Event Calculus Analysis for Incident Report Information Discovery
Find Innovative SolutionsGenerate Solutions
Solution Overview
Problem
Current systems for incident report analysis in security, law enforcement, and intelligence are hindered by the sheer volume of textual data and the complexity of information encoded in non-linear ways, leading to inefficiencies in discovering targeted information and identifying potential threats, as human analysts struggle to sift through diverse formats and free-form texts.
Innovation Solution
The system employs event calculus formalism to automatically analyze incident reports by specifying client profiles, detecting relevant information, extracting and representing it in event calculus formulae, and performing inferences to identify scenarios of interest, thereby enhancing information discovery and situation awareness.
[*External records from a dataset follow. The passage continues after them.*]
(** C6. When [net.SplitHostPort] fails on an unbracketed string,
    [stripPort] splits at the last colon exactly when the text after it is
    not an IP address.  That test does not protect a bare IPv6 literal:
    the text after its last colon is a group of hex digits, which is no
    address, so [::1] is split into host [:] and port [1], and
    [2001:db8::1] into host [2001:db8:] and port [1]. *)
Theorem stripPort_bare_ipv6 (L : NetLib) :
  (forall h,
     TrimSpace h <> "" ->
     HasPrefix (TrimSpace h) "[" = false ->
     SplitHostPort (TrimSpace h) = None ->
     stripPort h =
     let parts := Split (TrimSpace h) ":" in
     if (1 <? List.length parts)%nat && negb (isIP (lastElem parts))
     then (Join (removelast parts) ":", lastElem parts)
     else (TrimSpace h, "")) /\
  (ParseIP "1" = None ->
   SplitHostPort "::1" = None /\
   stripPort "::1" = (":", "1") /\
   stripPort "2001:db8::1" = ("2001:db8:", "1") /\
   extractHostFromLine "::1" = (":", "1", true) /\
   port (parseScopeLine "::1") = "1").
Proof.
  split; [intros h; apply stripPort_fallback|].
  intros H1.
  assert (A : stripPort "::1" = (":", "1")).
  { rewrite stripPort_fallback; try reflexivity; try discriminate.
    cbv [TrimSpace trimLeft trimRight]. simpl.
    unfold isIP. change (lastElem (Split "::1" ":")) with "1".
    now rewrite H1. }
  assert (B : stripPort "2001:db8::1" = ("2001:db8:", "1")).
  { rewrite stripPort_fallback; try reflexivity; try discriminate.
    unfold isIP. change (lastElem (Split (TrimSpace "2001:db8::1") ":")) with "1".
    now rewrite H1. }
  split; [reflexivity|]. split; [exact A|]. split; [exact B|]. split.
  - unfold extractHostFromLine.
    change (TrimSpace "::1") with "::1". simpl. now rewrite A.
  - unfold parseScopeLine. change (TrimSuffix (TrimSpace "::1") ".") with "::1".
    simpl. rewrite A. simpl.
    destruct (ParseIP (unbracket (TrimSuffix ":" "."))); reflexivity.
Qed.
(** [Loop monthlyRates end_ current f r]: started on the date [current]
    with the factor [f], the [while (current < end)] loop of
    [calculateAccumulatedCorrection] stops with the factor [r]. *)
Inductive Loop (monthlyRates : MonthMap.t) (end_ : Date.t)
    : Date.t -> float -> float -> Prop :=
| Loop_exit current f :
    Date.ltb current end_ = false ->
    Loop monthlyRates end_ current f f
| Loop_step current f r :
    Date.ltb current end_ = true ->
    Loop monthlyRates end_
         (Date.setMonth current (Date.getMonth current + 1))
         (f * (1 + monthlyRateAt monthlyRates current))%float r ->
    Loop monthlyRates end_ current f r.

(** The rate of the last entry of [selicRates] dated in the month [key],
    if there is one. *)
Definition lastRateOf (selicRates : list SelicRate.t) (key : Z * Z)
    : option float :=
  fold_left (fun found r =>
               if MonthMap.key_eqb (monthKey (SelicRate.date r)) key
               then Some (SelicRate.rate r) else found)
            selicRates None.

(** The rate a month contributes: the rate of the last entry dated in it,
    and 0 when there is none (or when that rate is 0 or not a number). *)
Definition rateOfMonth (selicRates : list SelicRate.t) (key : Z * Z)
    : float :=
  match lastRateOf selicRates key with
  | Some r => Js.or_zero r
  | None => 0%float
  end.
Lemma deliver_all_valid platform room (evs : list (Env * Inbound)) :
  forallb (valid platform) evs = true ->
  forall w, exists w',
    deliver_all platform room evs w = (Returned tt, w')
    /\ appends (flat_map (fun ev => fst (contribution platform room ev)) evs)
               (flat_map (fun ev => snd (contribution platform room ev)) evs)
               w w'.
Proof.
  induction evs as [|ev evs IH]; intros Hv w.
  - exists w. split; [reflexivity|]. split; cbn; now rewrite app_nil_r.
  - cbn in Hv. apply andb_true_iff in Hv as [Hev Hrest].
    destruct (deliver_valid_contribution platform room ev Hev) as [_ Hstep].
    destruct (Hstep w) as (w1 & Hrun1 & Hts1 & Htls1).
    destruct (IH Hrest w1) as (w2 & Hrun2 & Hts2 & Htls2).
    exists w2. split.
    + cbn [deliver_all]. unfold bind. now rewrite Hrun1.
    + split; cbn [flat_map].
      * now rewrite Hts2, Hts1, app_assoc.
      * now rewrite Htls2, Htls1, app_assoc.
Qed.

Lemma contributions_count platform room (evs : list (Env * Inbound)) :
  forallb (valid platform) evs = true ->
  List.length (flat_map (fun ev => fst (contribution platform room ev)) evs)
  + List.length (flat_map (fun ev => snd (contribution platform room ev)) evs)
  = List.length evs.
Proof.
  induction evs as [|ev evs IH]; intros Hv; [reflexivity|].
  cbn in Hv. apply andb_true_iff in Hv as [Hev Hrest].
  destruct (deliver_valid_contribution platform room ev Hev) as [Hone _].
  cbn [flat_map List.length]. rewrite !length_app. specialize (IH Hrest). lia.
Qed.

(** C2. Delivering N valid events, one after the other, never throws;
    each event contributes exactly one entry, to one of the two logs; the
    transcript log afterwards is the log before followed by the transcript
    entries of the events in delivery order, and likewise the tool-event
    log, so that what was in the logs stays where it was and the two logs
    together have grown by exactly N entries. *)
Theorem valid_events_append_in_order
  platform room (evs : list (Env * Inbound)) (w : World) :
  forallb (valid platform) evs = true ->
  let w' := snd (deliver_all platform room evs w) in
  fst (deliver_all platform room evs w) = Returned tt
  /\ Forall (fun ev =>
       List.length (fst (contribution platform room ev))
       + List.length (snd (contribution platform room ev)) = 1) evs
  /\ Store.transcripts (store w')
     = Store.transcripts (store w)
       ++ flat_map (fun ev => fst (contribution platform room ev)) evs
  /\ Store.toolEvents (store w')
     = Store.toolEvents (store w)
       ++ flat_map (fun ev => snd (contribution platform room ev)) evs
  /\ List.length (Store.transcripts (store w'))
     + List.length (Store.toolEvents (store w'))
     = List.length (Store.transcripts (store w))
       + List.length (Store.toolEvents (store w)) + List.length evs.
Proof.
  intros Hv w'.
  destruct (deliver_all_valid platform room evs Hv w) as (w2 & Hrun & Hts & Htls).
  subst w'. rewrite Hrun. cbn [fst snd].
  split; [reflexivity|]. split.
  - apply Forall_forall. intros ev Hin.
    rewrite forallb_forall in Hv.
    exact (proj1 (deliver_valid_contribution platform room ev (Hv ev Hin))).
  - split; [exact Hts|]. split; [exact Htls|].
    rewrite Hts, Htls, !length_app.
    pose proof (contributions_count platform room evs Hv). lia.
Qed.

End BridgeFacts.


(* ================================================================== *)
(** * Properties of the API client *)

Module ApiFacts.
Import Api Statements.

Lemma apiFetch_settles platform T (fetch : Request -> FetchOutcome T) path options w :
  exists lines,
    apiFetch platform fetch path options w
    = (settle (fetch (request_of platform path options)), logged lines w).
Proof.
  unfold apiFetch, bind, try_catch, await_fetch, log, throw, ret, lift, settle,
    logged.
  destruct (fetch (request_of platform path options)) as [e|r]; cbn.
  - eexists. rewrite <- app_assoc. reflexivity.
  - destruct (ok r); cbn.
    + destruct (json_body r); cbn; eexists; rewrite <- ?app_assoc; reflexivity.
    + eexists. rewrite <- !app_assoc. reflexivity.
Qed.

Lemma substring_all (s : string) : substring 0 (String.length s) s = s.
Proof. induction s as [|c s IH]; cbn; [reflexivity | now rewrite IH]. Qed.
Engineering Contradictions & Design Principles
Engineering Contradiction Analysis
1Measurement precision
If human analysts manually sift through incident reports, then they can understand the content, but the process is time-consuming and error-prone
Solution Approach 1:
The patent replaces manual human analysis with an automated system that uses natural language processing and event calculus formalism to detect, extract, and analyze information from incident reports. The system automatically identifies sequences of events and potential threats without human intervention, resolving the contradiction by eliminating time-consuming manual processing while maintaining analytical accuracy through computational methods.
Solution Approach 2:
The system performs self-service analysis by automatically processing incident reports against predefined scenarios and event calculus axioms. It independently detects relevant information, extracts entities and events, and generates conclusions without requiring human analysts to manually review each report, thereby reducing time loss while maintaining measurement precision through automated reasoning.
2Productivity
If conventional search and sort methods are used, then basic information can be retrieved, but complex non-linear correlations and actionable information are overlooked
Solution Approach 1:
The patent changes the parameter of information representation by transforming incident reports into event calculus formalism with structured entities, events, and temporal relationships. This formalization enables the system to detect complex non-linear correlations and actionable information that conventional search methods miss, while maintaining high productivity through automated processing of the structured data.
Solution Approach 2:
The event calculus formalism acts as an intermediary between the raw incident report data and the analysis requirements. It transforms unstructured text into a standardized representation that enables complex queries and correlations, allowing the system to retrieve both basic information and actionable insights efficiently without losing any information during processing.
3Quantity of substance
If multiple databases with unique formats are processed, then comprehensive data can be collected, but the complexity of processing increases
Solution Approach 1:
The patent implements a universal processing framework that handles multiple databases with unique formats through a single event calculus-based system. The framework extracts information from diverse sources and represents them in a common formalism, enabling comprehensive data collection across multiple databases while reducing processing complexity through standardized representation and automated analysis.
Data Source
AI summary
Systems and methods for examining text, such as incident reports, are disclosed. In one embodiment, a method includes specifying a client profile including at least one scenario of interest, the scenario of interest being formulated in an event calculus formalism; analyzing a portion of text for relevant information at least partially described by the scenario of interest; detecting relevant information including detecting a positive match between at least part of information relevant to the scenario of interest and at least part of the portion of text being analyzed; upon detecting such relevant information, extracting the relevant information; representing the extracted relevant information in the event calculus formalism; and performing an inference process on the extracted relevant information represented in the event calculus formalism.